Pada zaman orde lama, Jalan Achmad Yani namanya Waru juga. Diberi nama demikian karena ruas jalan ini menuju Waru Sidoarjo. Nama Waru atau Waharu terdapat dalam Kitab Negarakertagama.

Setelah melewati Jalan Achmad Yani, maka akan memasuki kawasan Wonokromo, yaitu sebuah daerah perdagangan yang sangat ramai, dan terkenal dengan cerita legenda lontong balapnya.

Menurut ceritanya, saat itu, para pedagang lontong balap setiap pagi beradu jalan cepat sesama pedagang sambil memikul dagangan untuk bergegas mencapai tempat mangkal mereka di Pasar Wonokromo.

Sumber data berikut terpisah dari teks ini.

(** * download_large.py: a shallow embedding of the parallel resumable downloader

    The development follows [scripts/download_large.py]: the capability probe
    ([probe_size_and_range]), the sequential transfer ([single_thread_download]),
    the resume store ([_read_state], [_write_state]), the positional writer
    ([_write_at]), the segment worker ([download_part_direct]) and the
    orchestrator ([parallel_download]).

    Python integers are [Z]; byte strings are [list byte]; text is [string];
    the filesystem is a finite map from paths to file contents plus a set of
    directories; the network is a function from the request history and the
    current request to a response; exceptions are values of an error monad
    that threads the world explicitly. *)

From Stdlib Require Import ZArith QArith Lia Ascii String DecimalString DecimalZ.
From Stdlib Require Import Strings.Byte.
From stdpp Require Import base tactics option list gmap strings.

Local Open Scope string_scope.
Local Open Scope list_scope.
Local Open Scope Z_scope.

(** ** Python text primitives *)

Module Py.

(** [str(n)] for an integer: decimal digits, a leading minus sign for
    negative numbers. *)
Definition str (z : Z) : string := NilZero.string_of_int (Z.to_int z).

(** Characters removed by [str.strip()] among the code points below 128. *)
Definition is_space (c : ascii) : bool :=
  let n := nat_of_ascii c in
  ((9 <=? n) && (n <=? 13) || (28 <=? n) && (n <=? 32))%nat.

Fixpoint lstrip (s : string) : string :=
  match s with
  | String c s' => if is_space c then lstrip s' else s
  | EmptyString => EmptyString
  end.

(** Right strip: drop the trailing run of white space. *)
Fixpoint rstrip (s : string) : string :=
  match s with
  | EmptyString => EmptyString
  | String c s' =>
      match rstrip s' with
      | EmptyString => if is_space c then EmptyString else String c EmptyString
      | r => String c r
      end
  end.

Definition strip (s : string) : string := rstrip (lstrip s).

Definition is_ascii_digit (c : ascii) : bool :=
  let n := nat_of_ascii c in ((48 <=? n) && (n <=? 57))%nat.

(** [c.isdigit()] for a header character: HTTP headers are decoded as
    Latin-1, where the superscripts two, three and one (code points 178,
    179, 185) are digits for [isdigit] although [int] rejects them. *)
Definition is_digit_char (c : ascii) : bool :=
  let n := nat_of_ascii c in
  is_ascii_digit c || (n =? 178)%nat || (n =? 179)%nat || (n =? 185)%nat.

Fixpoint all_chars (p : ascii -> bool) (s : string) : bool :=
  match s with
  | EmptyString => true
  | String c s' => p c && all_chars p s'
  end.

(** [s.isdigit()]: non-empty and every character a digit. *)
Definition isdigit (s : string) : bool :=
  match s with
  | EmptyString => false
  | _ => all_chars is_digit_char s
  end.

(** Value of a non-empty run of ASCII digits. *)
Definition digits_value (s : string) : option Z :=
  match s with
  | EmptyString => None
  | _ => option_map (fun u => Z.of_int (Decimal.Pos u)) (NilEmpty.uint_of_string s)
  end.

(** [int(s)] on text: surrounding white space, an optional sign, then
    decimal digits.  [None] stands for the [ValueError] Python raises.
    Digit-group underscores and non-ASCII digits, which Python also
    accepts, are outside this grammar and read as [None]. *)
Definition int (s : string) : option Z :=
  match strip s with
  | String "-" r => option_map Z.opp (digits_value r)
  | String "+" r => digits_value r
  | r => digits_value r
  end.

(** [s.split("/")[-1]]: the text after the last slash (all of [s] when
    there is none). *)
Fixpoint has_slash (s : string) : bool :=
  match s with
  | EmptyString => false
  | String c s' => Ascii.eqb c "/" || has_slash s'
  end.

Fixpoint after_last_slash (s : string) : string :=
  match s with
  | EmptyString => EmptyString
  | String c s' =>
      if has_slash s' then after_last_slash s'
      else if Ascii.eqb c "/" then s' else s
  end.

(** [s.startswith(p)] *)
Definition startswith (s p : string) : bool := String.prefix p s.

End Py.

(** ** Exceptions, requests and the world *)

Inductive exn_kind : Type :=
| HTTPError | RequestException | OSError | RuntimeError | ValueError.

(** An exception: its class and the text [str(e)] gives. *)
Record exn : Type := Exn { exn_class : exn_kind; exn_str : string }.

Inductive res (A : Type) : Type :=
| Ret (a : A)
| Raise (e : exn).
Arguments Ret {A} a.
Arguments Raise {A} e.

(** [Head url] is [sess.head(url)]; [Get url (Some (a, b))] is [sess.get]
    with the header [Range: bytes=a-b]; [Get url None] has no Range header. *)
Inductive request : Type :=
| Head (url : string)
| Get (url : string) (range : option (Z * Z)).

(** What the process does to the outside besides the filesystem:
    requests sent and pauses taken.  [EvSleep b k] is [time.sleep(b ** k)]. *)
Inductive event : Type :=
| EvRequest (r : request)
| EvSleep (base : Q) (attempt : Z).

(** A response: status line, the two headers the program reads, the
    blocks [iter_content] yields and the exception (if any) with which
    the stream breaks after them.  Each block carries the outcome of the
    clock test [now - last_state_flush >= 0.25] made after it is written. *)
Record response : Type := Response {
  status_code : Z;
  content_length : option string;
  content_range : option string;
  chunks : list (list byte * bool);
  stream_error : option exn
}.

Inductive reply : Type :=
| Reply (r : response)
| Unreachable (e : exn).

Inductive fsop : Type :=
| OpMakedirs | OpCreate | OpTruncate | OpStat | OpOpenRW | OpOpenWO
| OpWrite | OpRead | OpReplace | OpRemove | OpRmdir.

(** The environment of a run: the server, as a function of the history
    and the request, and the filesystem operations that fail with an
    [OSError] (permissions, quota, device errors). *)
Record env : Type := Env {
  serve : list event -> request -> reply;
  fault : fsop -> string -> bool
}.

(** Regular files with their bytes, directories, the history, and the
    shared counter [progress[0]]. *)
Record world : Type := World {
  files : gmap string (list byte);
  dirs : gset string;
  trace : list event;
  progress : Z
}.

Definition set_files (f : gmap string (list byte)) (w : world) : world :=
  World f (dirs w) (trace w) (progress w).
Definition set_dirs (d : gset string) (w : world) : world :=
  World (files w) d (trace w) (progress w).
Definition log (e : event) (w : world) : world :=
  World (files w) (dirs w) (trace w ++ [e]) (progress w).
Definition set_progress (p : Z) (w : world) : world :=
  World (files w) (dirs w) (trace w) p.

(** ** The monad of the program: state and exceptions *)

Definition M (A : Type) : Type := world -> res A * world.

Definition ret {A} (a : A) : M A := fun w => (Ret a, w).
Definition raise {A} (e : exn) : M A := fun w => (Raise e, w).
Definition bind {A B} (m : M A) (k : A -> M B) : M B :=
  fun w => match m w with
           | (Ret a, w') => k a w'
           | (Raise e, w') => (Raise e, w')
           end.

(** [try: m  except Exception as e: h e] *)
Definition try_catch {A} (m : M A) (h : exn -> M A) : M A :=
  fun w => match m w with
           | (Ret a, w') => (Ret a, w')
           | (Raise e, w') => h e w'
           end.

(** The outcome stored in a future: [fut.result()] returns or re-raises it. *)
Definition future {A} (m : M A) : M (res A) :=
  fun w => match m w with
           | (Ret a, w') => (Ret (Ret a), w')
           | (Raise e, w') => (Ret (Raise e), w')
           end.

Declare Scope py_scope.
Delimit Scope py_scope with py.
Notation "x <- m ;; k" := (bind m (fun x => k))
  (at level 100, m at next level, right associativity) : py_scope.
Notation "m ;; k" := (bind m (fun _ => k))
  (at level 100, right associativity) : py_scope.
Local Open Scope py_scope.

Definition os_error (msg : string) : exn := Exn OSError msg.

Section Engine.

Variable E : env.

(** *** Network and clock *)

Definition http (rq : request) : M response :=
  fun w => match serve E (trace w) rq with
           | Reply r => (Ret r, log (EvRequest rq) w)
           | Unreachable e => (Raise e, log (EvRequest rq) w)
           end.

Definition sleep (base : Q) (attempt : Z) : M unit :=
  fun w => (Ret tt, log (EvSleep base attempt) w).

(** [r.raise_for_status()] *)
Definition raise_for_status (r : response) : M unit :=
  if (400 <=? status_code r) && (status_code r <? 600)
  then raise (Exn HTTPError (Py.str (status_code r)))
  else ret tt.

(** The exception, if any, that ends the iteration over the body. *)
Definition end_of_stream (r : response) : M unit :=
  match stream_error r with
  | Some e => raise e
  | None => ret tt
  end.

(** *** Filesystem primitives *)

(** Is [p] an entry below directory [d]? *)
Definition inside (d p : string) : bool := String.prefix (d +:+ "/") p.

Definition dir_is_empty (d : string) (w : world) : bool :=
  forallb (fun p => negb (inside d p)) (map fst (map_to_list (files w)))
  && forallb (fun p => negb (inside d p)) (elements (dirs w)).

(** [os.path.exists(p)]: false when the path cannot be examined. *)
Definition os_path_exists (p : string) : M bool :=
  fun w => (Ret (negb (fault E OpStat p)
                 && (bool_decide (is_Some (files w !! p)) || bool_decide (p ∈ dirs w))), w).

(** [os.path.getsize(p)]; a directory has no byte length here and raises,
    like a missing path. *)
Definition os_path_getsize (p : string) : M Z :=
  fun w => if fault E OpStat p then (Raise (os_error "stat"), w)
           else match files w !! p with
                | Some c => (Ret (Z.of_nat (length c)), w)
                | None => (Raise (os_error "no such file"), w)
                end.

(** [os.makedirs(d, exist_ok=True)] *)
Definition os_makedirs (d : string) : M unit :=
  fun w => if fault E OpMakedirs d then (Raise (os_error "makedirs"), w)
           else if bool_decide (is_Some (files w !! d))
                then (Raise (os_error "file exists"), w)
                else (Ret tt, set_dirs ({[d]} ∪ dirs w) w).

(** [open(p, "wb")]: creates the file or empties it. *)
Definition open_wb (p : string) : M unit :=
  fun w => if fault E OpCreate p || bool_decide (p ∈ dirs w)
           then (Raise (os_error "open"), w)
           else (Ret tt, set_files (<[p := []]> (files w)) w).

(** [open(p, "r+b")]: the file must exist; it is left as it is. *)
Definition open_rpb (p : string) : M unit :=
  fun w => if fault E OpOpenRW p then (Raise (os_error "open"), w)
           else match files w !! p with
                | Some _ => (Ret tt, w)
                | None => (Raise (os_error "no such file"), w)
                end.

(** [f.truncate(n)] on the open file [p]: cut, or extend with zero bytes. *)
Definition truncate (p : string) (n : Z) : M unit :=
  fun w => if fault E OpTruncate p || (n <? 0) then (Raise (os_error "truncate"), w)
           else match files w !! p with
                | Some c => (Ret tt, set_files (<[p := resize (Z.to_nat n) x00 c]> (files w)) w)
                | None => (Raise (os_error "bad file descriptor"), w)
                end.

(** [os.open(p, os.O_WRONLY)]: no creation, no truncation. *)
Definition os_open_wronly (p : string) : M unit :=
  fun w => if fault E OpOpenWO p then (Raise (os_error "open"), w)
           else match files w !! p with
                | Some _ => (Ret tt, w)
                | None => (Raise (os_error "no such file"), w)
                end.

(** The bytes of a file after [data] has been written at offset [off]:
    a gap past the old end reads as zeros, the file grows as needed. *)
Definition splice (c : list byte) (off : nat) (data : list byte) : list byte :=
  resize off x00 c ++ data ++ drop (off + length data) c.

(** [f.write(data)] at the end of the file opened by [open_wb]. *)
Definition file_write (p : string) (data : list byte) : M unit :=
  fun w => if fault E OpWrite p then (Raise (os_error "write"), w)
           else match files w !! p with
                | Some c => (Ret tt, set_files (<[p := c ++ data]> (files w)) w)
                | None => (Raise (os_error "bad file descriptor"), w)
                end.

(** [os.remove(p)] *)
Definition os_remove (p : string) : M unit :=
  fun w => if fault E OpRemove p then (Raise (os_error "remove"), w)
           else match files w !! p with
                | Some _ => (Ret tt, set_files (delete p (files w)) w)
                | None => (Raise (os_error "no such file"), w)
                end.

Setelah sampai depan Kebun Binatang Surabaya/Zoo atau yang pada zaman penjajahan Belanda dikenal dengan Drenten, maka ruas jalan akan terpecah menjadi dua, yaitu lewat Jalan Raya Darmo dan Jalan Diponegoro.

Kedua jalan tersebut menyatu kembali di Jalan Blauran, dan terus sama sama menuju Tugu Pahlawan, hingga Pelabuhan Perak di ujung Utara Surabaya.

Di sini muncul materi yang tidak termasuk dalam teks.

(** The hook, with the aggregation loop replaced by what it computes. *)
Lemma useBatchQuery_unfold useQueries baseKey batchSize fuel items batches :
  chunkArray fuel items batchSize = Some batches ->
  let queries := useQueries (batchQueries baseKey batches) in
  let completedCount :=
    (length (omap query_result queries) + length (omap query_failure queries))%nat in
  useBatchQuery useQueries baseKey batchSize fuel items
  = Some {| result_data :=
              {| data := omap query_result queries;
                 totalBatches := length batches;
                 completedBatches := length (List.filter query_isSuccess queries);
                 errors := omap query_failure queries |};
            progress := if (0 <? length batches)%nat
                        then progress_of completedCount (length batches) else 0;
            isLoading := existsb query_isLoading queries;
            isFetching := existsb query_isFetching queries;
            isSuccess := forallb query_isSuccess queries;
            isError := existsb query_isError queries;
            error := match find query_isError queries with
                     | Some q => query_error q
                     | None => None
                     end;
            batches_queries := queries |}.
Proof.
  intros Hchunk queries completedCount. unfold useBatchQuery. rewrite Hchunk.
  fold queries. rewrite query_step_fold. done.
Qed.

Kawasan Darmo dan jalan jalan sekunder yang ada di sisi kanan kirinya seperti Marmoyo, Darmo Kali, Porong, Progo, Tanggulangin, Bengawan, Comal, Bintoro, Majapahit. Dan juga daerah Ngagel, yang dibatasi oleh Sungai atau Kali Mas.

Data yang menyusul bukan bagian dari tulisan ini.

(** * The ÅOP calculator core (src/app/core/calc/calc.js)

    A shallow embedding of the financial engine of the repository: the
    annuity factor [apf], the facade's [pmt], the cashflow valuations [NPV]
    and [dNPV], the Newton solver [IRR] and the schedule generator
    [cashflow], followed by the properties of the specification that were
    checked against them.

    JavaScript numbers are IEEE 754 binary64 values.  The functions are
    written once over an interface of the arithmetic they use and are read
    at two instances: Rocq's primitive binary64 floats, which is the
    arithmetic the program runs on, and the real numbers, which is the exact
    arithmetic the closed forms of the specification are stated in. *)

From Stdlib Require Import ZArith List Bool Arith Lia Floats Reals Lra.
Import ListNotations.

Set Implicit Arguments.
Set Warnings "-inexact-float".

(** * Part I: the program *)

(** ** The arithmetic of the program *)

Declare Scope js_scope.
Delimit Scope js_scope with js.

(** The operators of calc.js that are meaningful in any arithmetic.  Period
    counts and array indices are integers (data model of the schedule
    options), so [Math.pow] is only ever called at an integer exponent. *)
Class Arith (num : Type) : Type := MkArith {
  js_add : num -> num -> num;
  js_sub : num -> num -> num;
  js_mul : num -> num -> num;
  js_div : num -> num -> num;
  js_neg : num -> num;
  (** [a < b]; the source's [a > b] is [js_ltb b a]. *)
  js_ltb : num -> num -> bool;
  (** [a <= b]; the source's [a >= b] is [js_leb b a]. *)
  js_leb : num -> num -> bool;
  (** An integer literal, or an integer used as a number. *)
  js_int : Z -> num;
  Math_pow : num -> Z -> num
}.

(** What only a JavaScript number has: the not-a-number value, the decimal
    literals of the source that are not integers, and the rounding and
    absolute value primitives. *)
Class JSNumber (num : Type) : Type := MkJSNumber {
  js_arith :: Arith num;
  NaN : num;
  Math_abs : num -> num;
  Math_ceil : num -> num;
  (** the literal [0.01] *)
  lit_0_01 : num;
  (** the literal [1e-10] *)
  lit_1e_10 : num;
  (** the literal [0.1] *)
  lit_0_1 : num
}.

Notation "x + y" := (js_add x y) : js_scope.
Notation "x - y" := (js_sub x y) : js_scope.
Notation "x * y" := (js_mul x y) : js_scope.
Notation "x / y" := (js_div x y) : js_scope.
Notation "- x" := (js_neg x) : js_scope.
Notation "x <? y" := (js_ltb x y) : js_scope.
Notation "x >? y" := (js_ltb y x) : js_scope.
Notation "x <=? y" := (js_leb x y) : js_scope.
Notation "x >=? y" := (js_leb y x) : js_scope.
Notation "# z" := (js_int z) (at level 1, format "# z") : js_scope.

(** ** Binary64, the arithmetic the program runs on *)

Module Binary64.

(** A positive integer as a binary64 value, rounded to nearest even.
    Below 2^63 the primitive conversion does it.  From 2^63 on, the 63
    leading bits are converted, the last of them made 1 when a bit below
    them is set (so that the rounding to 53 bits sees what was cut), and
    the result is scaled back by the power of two that was cut. *)
Definition of_pos (p : positive) : float :=
  let z := Zpos p in
  if (z <? 2 ^ 63)%Z then PrimFloat.of_uint63 (Uint63.of_Z z)
  else
    let k := (Z.log2 z - 62)%Z in
    let hi := Z.shiftr z k in
    let sticky := if (Z.land z (2 ^ k - 1) =? 0)%Z then 0%Z else 1%Z in
    Z.ldexp (PrimFloat.of_uint63 (Uint63.of_Z (Z.lor hi sticky))) k.

(** An integer as a binary64 value (exact below 2^53, rounded to nearest
    above, as a numeric literal is). *)
Definition of_Z (z : Z) : float :=
  match z with
  | Z0 => PrimFloat.zero
  | Zpos p => of_pos p
  | Zneg p => PrimFloat.opp (of_pos p)
  end.

(** [x] multiplied [k] times into 1. *)
Fixpoint pow_nat (x : float) (k : nat) : float :=
  match k with
  | O => PrimFloat.one
  | S k' => PrimFloat.mul (pow_nat x k') x
  end.

(** [Math.pow] at an integer exponent.  ECMAScript fixes [pow(x, 0) = 1]
    and leaves the rest implementation-approximated; it is modelled here
    by repeated binary64 multiplication, which is the exact value
    whenever the power and the partial products are representable (every
    concrete evaluation below that depends on it uses base 1 or base 2). *)
Definition pow (x : float) (z : Z) : float :=
  match z with
  | Z0 => PrimFloat.one
  | Zpos p => pow_nat x (Pos.to_nat p)
  | Zneg p => PrimFloat.div PrimFloat.one (pow_nat x (Pos.to_nat p))
  end.

(** [Math.ceil]: the least integer not below [x]; NaN, the infinities,
    the zeros and the integers are returned unchanged, and a value in
    (-1, 0) gives -0. *)
Definition ceil (x : float) : float :=
  match Prim2SF x with
  | S754_finite s m e =>
      if (0 <=? e)%Z then x
      else
        let d := (2 ^ (- e))%Z in
        let q := (Zpos m / d)%Z in
        if (Zpos m mod d =? 0)%Z then x
        else if s then PrimFloat.opp (of_Z q)
        else of_Z (q + 1)
  | _ => x
  end.

#[global] Instance arith : Arith float := {|
  js_add := PrimFloat.add;
  js_sub := PrimFloat.sub;
  js_mul := PrimFloat.mul;
  js_div := PrimFloat.div;
  js_neg := PrimFloat.opp;
  js_ltb := PrimFloat.ltb;
  js_leb := PrimFloat.leb;
  js_int := of_Z;
  Math_pow := pow
|}.

#[global] Instance number : JSNumber float := {|
  js_arith := arith;
  NaN := PrimFloat.nan;
  Math_abs := PrimFloat.abs;
  Math_ceil := ceil;
  lit_0_01 := 0.01%float;
  lit_1e_10 := 1e-10%float;
  lit_0_1 := 0.1%float
|}.

End Binary64.

(** ** Exact arithmetic, the reading of the closed forms *)

Module Exact.

#[global] Instance arith : Arith R := {|
  js_add := Rplus;
  js_sub := Rminus;
  js_mul := Rmult;
  js_div := Rdiv;
  js_neg := Ropp;
  js_ltb := fun a b => if Rlt_dec a b then true else false;
  js_leb := fun a b => if Rle_dec a b then true else false;
  js_int := IZR;
  Math_pow := powerRZ
|}.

Sejak zaman penjajahan Belanda, Darmo menjadi kawasan penting. Dulu namanya adalah Darmo Bolevard, merupakan kawasan hunian kaum elite Belanda.

Sedangkan Jalan Pemuda namanya adalah Simpangplein, Kaliasin merupakan nama awal dari Jalan Basuki Rachmat. Saat itu, ada alat transportasi trem listrik yang melewati Jalan Raya Darmo dan Jalan Raya Diponegoro.

Baca Juga  Lacak Jejak Sejarah Mayor Darmosugondo

Trem tersebut stasiunnya ada di Terminal Joyoboyo lama, memiliki depo perbaikan di sekitar Kodam V Brawijaya, yaitu di Jalan Gajah Mada Trem, Gayatri Trem, dan Gunungsari Trem.

Kini, di Jalan Raya Darmo banyak berdiri objek vital, mulai dari SPBU Marmoyo, Kebun Binatang Surabaya, Masjid Al Falah, Museum Mpu Tantular yang belakangan pindah Sidoarjo, Gereja Santa Maria, Museum Polri, Apotek Kimia Farma, Kantor Bank BCA, dan masih banyak lagi.

Sekitar Tahun 1997-2000-an, saat Wali Kota Surabaya dijabat Soenarto Sumoprawiro, muncul berkeinginan mengganti Jalan Raya Darmo menjadi Jalan Soekarno-Hatta. Alasannya di Surabaya belum ada nama Jalan Soekarno-Hatta.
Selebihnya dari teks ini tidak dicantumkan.